Beni dinledikten sonra, "Böyle olmamalı," dedi. "Tüm cezayı sen çekmemelisin, hiç adil değil." Gözleri omuzlarından aşağıya inip bileklerimde durdu tekrardan. "İyi görünmüyorsun, hasta mısın? Sana nasıl davranıyorlar? Deren seni bulduğunda ne yaptı? O gün Nil'i bıraktıktan sonra sana ulaşamadık, aynı günün akşamında da haberlerde seni gördük. Günlerdir elim kolum bağlıydı, ne yapacağımı bilemedim."

"Deren'i Nil'in yanına götürdüm, Nil'i bulunca da kaçtım yanından. Sonra olanlar işte... Beni Edip buldu, Deren ondan aldı. Sonra da polise teslim etti..."

Araya girerek, "Edip veya Deren'in seni öldürmesinden çok korktum," dedi hızlıca. "Yamanla seni aramaya çıktık ama hiçbir yerde bulamadık."

"Edip denedi," dedim o yağmurlu geceyi düşünerek. Aklımdan çıkmayacak, aklımı yerinden çıkartan bir andı bana yaşattığı. "Karina'yı öğrenmiş, öldüğünü de. Beni bulup mezarlığa götürdü, Karina'mın mezarına... kurşun sıktı."

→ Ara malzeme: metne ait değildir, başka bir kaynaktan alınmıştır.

(** What one request may do to one row *)
Inductive row_step : AgentCommand → AgentCommand → Prop :=
  | row_same c : row_step c c
  | row_deliver c :
      c_status c = pending → now < c_expires_at c →
      row_step c (set_command c picked_up (attempts c + 1) now (Some now) (completed_at c) (c_result c))
  | row_ack c :
      c_status c = picked_up →
      row_step c (set_command c picked_up (attempts c) now (Some now) (completed_at c) (c_result c))
  | row_complete c (ok : bool) res :
      c_status c = picked_up →
      row_step c (set_command c (if ok then done else failed) (attempts c) now (picked_up_at c) (Some now) res)
  | row_redeliver c p :
      c_status c = picked_up → now < c_expires_at c → picked_up_at c = Some p → p ≤ now - lease_seconds * SECOND →
      attempts c < max_attempts →
      row_step c (set_command c pending (attempts c) now None (completed_at c) (c_result c))
  | row_exhaust c p res :
      c_status c = picked_up → now < c_expires_at c → picked_up_at c = Some p → p ≤ now - lease_seconds * SECOND →
      max_attempts ≤ attempts c →
      row_step c (set_command c failed (attempts c) now (picked_up_at c) (Some now) res)
  | row_expire c :
      live (c_status c) = true → c_expires_at c ≤ now →
      row_step c (set_command c expired (attempts c) now (picked_up_at c) (Some now) (c_result c))
  | row_cancel c :
      live (c_status c) = true →
      row_step c (set_command c cancelled (attempts c) now (picked_up_at c) (Some now) (c_result c))
  | row_collapse c payload :
      c_status c = pending → c_kind c = suspend →
      row_step c (mkCommand (c_id c) (c_agent_id c) (c_kind c) (c_item_id c) payload (c_status c) (attempts c)
        (c_created_at c) now (c_expires_at c) (picked_up_at c) (completed_at c) (c_result c) (requested_by c)).

(** The row a request adds *)
Definition newborn (c : AgentCommand) : Prop :=
  c_status c = pending ∧ attempts c = 0 ∧ picked_up_at c = None ∧ completed_at c = None ∧ c_result c = None ∧
  c_created_at c = now ∧ now < c_expires_at c.
End life.

Lemma newborn_command id agent kind item payload ttl by_ now :
  0 < ttl →
  newborn now (mkCommand id agent kind item payload pending 0 now now (now + ttl * SECOND) None None None by_).
Proof. intros Httl. split_and!; try done. cbn. unfold SECOND. lia. Qed.

Lemma row_step_columns ls ma now c c' :
  row_step ls ma now c c' →
  c_id c' = c_id c ∧ c_agent_id c' = c_agent_id c ∧ c_kind c' = c_kind c ∧ c_item_id c' = c_item_id c ∧
  c_created_at c' = c_created_at c ∧ c_expires_at c' = c_expires_at c ∧ requested_by c' = requested_by c.
Proof. by destruct 1. Qed.

Lemma row_step_live ls ma now c c' : row_step ls ma now c c' → live (c_status c') = true → live (c_status c) = true.
Proof. destruct 1 as [|? H|? H|? ok ? H|?? H|??? H|? H|? H|? payload H]; cbn; intros Hl; try done; first [by rewrite H|by destruct ok]. Qed.

Lemma row_step_terminal ls ma now c c' : row_step ls ma now c c' → live (c_status c) = false → c' = c.
Proof.
  destruct 1 as [|? H|? H|??? H|?? H|??? H|? H|? H|? payload H]; intros Hl; try done; exfalso;
    first [by rewrite H in Hl|by destruct (c_status c)|congruence].
Qed.

(** Every step follows an edge of the transition table or keeps the status. *)
Lemma row_step_edge ls ma now c c' :
  row_step ls ma now c c' →
  c_status c' = c_status c ∨ ∃ event, command_state_machine (c_status c) event = Ok (c_status c').
Proof.
  destruct 1 as [|c H|c H|c ok res H|c p H|c p res H|c H|c H|c payload H]; cbn [set_command c_status]; try (by left);
    right; try rewrite H; try (unfold live in H; bool_to_prop; elem_cases H; rewrite H).
  - by exists deliver.
  - destruct ok; [by exists complete|by exists fail].
  - by exists redeliver.
  - by exists fail.
  - by exists expire.
  - by exists expire.
  - by exists cancel.
  - by exists cancel.
Qed.

Lemma row_step_attempts ls ma now c c' : row_step ls ma now c c' → attempts c ≤ attempts c'.
Proof. destruct 1; cbn; lia. Qed.

(** A pending command has a delivery left. *)
Definition attempts_ok (max_attempts : Z) (c : AgentCommand) : Prop :=
  attempts c ≤ Z.max 1 max_attempts ∧ (c_status c = pending → attempts c < Z.max 1 max_attempts).

Lemma zero_attempts_ok ma c : attempts c = 0 → attempts_ok ma c.
Proof. intros H. unfold attempts_ok. lia. Qed.

Lemma row_step_attempts_ok ls ma now c c' : row_step ls ma now c c' → attempts_ok ma c → attempts_ok ma c'.
Proof.
  unfold attempts_ok. destruct 1 as [|c H|c H|c ok res H|c p H|c p res H|c H|c H|c payload H]; cbn; intros [Hb Hp]; try lia;
    try (split; [lia|intros Hs; first [destruct ok; discriminate|discriminate|by apply Hp|lia]]).
Qed.

(** ** Loops over rows *)

(** A loop that writes [g c] over each row [c] of a list without repetitions *)
Lemma fold_rows_ok {S} (step : gmap Z AgentCommand * S → AgentCommand → result command_error (gmap Z AgentCommand * S))
    (g : AgentCommand → AgentCommand) (h : S → AgentCommand → S) rows m s :
  (∀ m s c, c ∈ rows → m !! c_id c = Some c → step (m, s) c = Ok (<[c_id c := g c]> m, h s c)) →
  NoDup (map c_id rows) → (∀ c, c ∈ rows → m !! c_id c = Some c) →
  ∃ m', result_fold step (m, s) rows = Ok (m', foldl h s rows) ∧
    (∀ c, c ∈ rows → m' !! c_id c = Some (g c)) ∧ (∀ i, i ∉ map c_id rows → m' !! i = m !! i).
Proof.
  revert m s. induction rows as [|c rows IH]; intros m s Hstep Hnd Hm.
  { exists m. split_and!; [done|by intros ? ?%not_elem_of_nil|done]. }
  cbn [map] in Hnd. apply NoDup_cons in Hnd as [Hc Hnd].
  cbn [result_fold foldl]. rewrite Hstep; [|left|by apply Hm; left]. cbn [result_bind].
  destruct (IH (<[c_id c := g c]> m) (h s c)) as (m' & Hf & Hin & Hout); [|done| |].
  { intros ?? d Hd. apply Hstep. by right. }
  { intros d Hd. rewrite lookup_insert_ne; [by apply Hm; right|].
    intros He. destruct Hc. rewrite He. by apply list_elem_of_fmap_2. }
  exists m'. split_and!; [done| |].
  - intros d [->|Hd]%elem_of_cons; [|by apply Hin]. rewrite Hout by done. apply lookup_insert_eq.
  - intros i Hi. cbn [map] in Hi. apply not_elem_of_cons in Hi as [Hne Hi].
    rewrite Hout by done. by apply lookup_insert_ne.
Qed.

(** ** The sweep *)

Section sweep.
Context (now lease_seconds max_attempts : Z).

Dehşete sürüklenişinin oluşturduğu sessizlik bana o geceki gök gürültülerini tekrar dinlemem için zaman verdi. "Bunu yapmış olamaz," inkârını duydum. "Nasıl yapar? O kendini ne sanıyor ya? Birinin mezarına kurşun sıkılır mı hiç? Kaldı ki o masum, küçücük bir çocuk... Güya böyle mi cezalandırıyor seni? Aynı şey mi bu? Biz Nil'i incitmedik, ailesini özlemekten başka acı vermedik ona! Asıl canice olan onun yaptığı, canavar olan da o!"

"Bana ya kendini öldür ya da ben kızına kurşun sıkmaya devam edeceğim dedi. Ben de silahı alıp kalbime yasladım..."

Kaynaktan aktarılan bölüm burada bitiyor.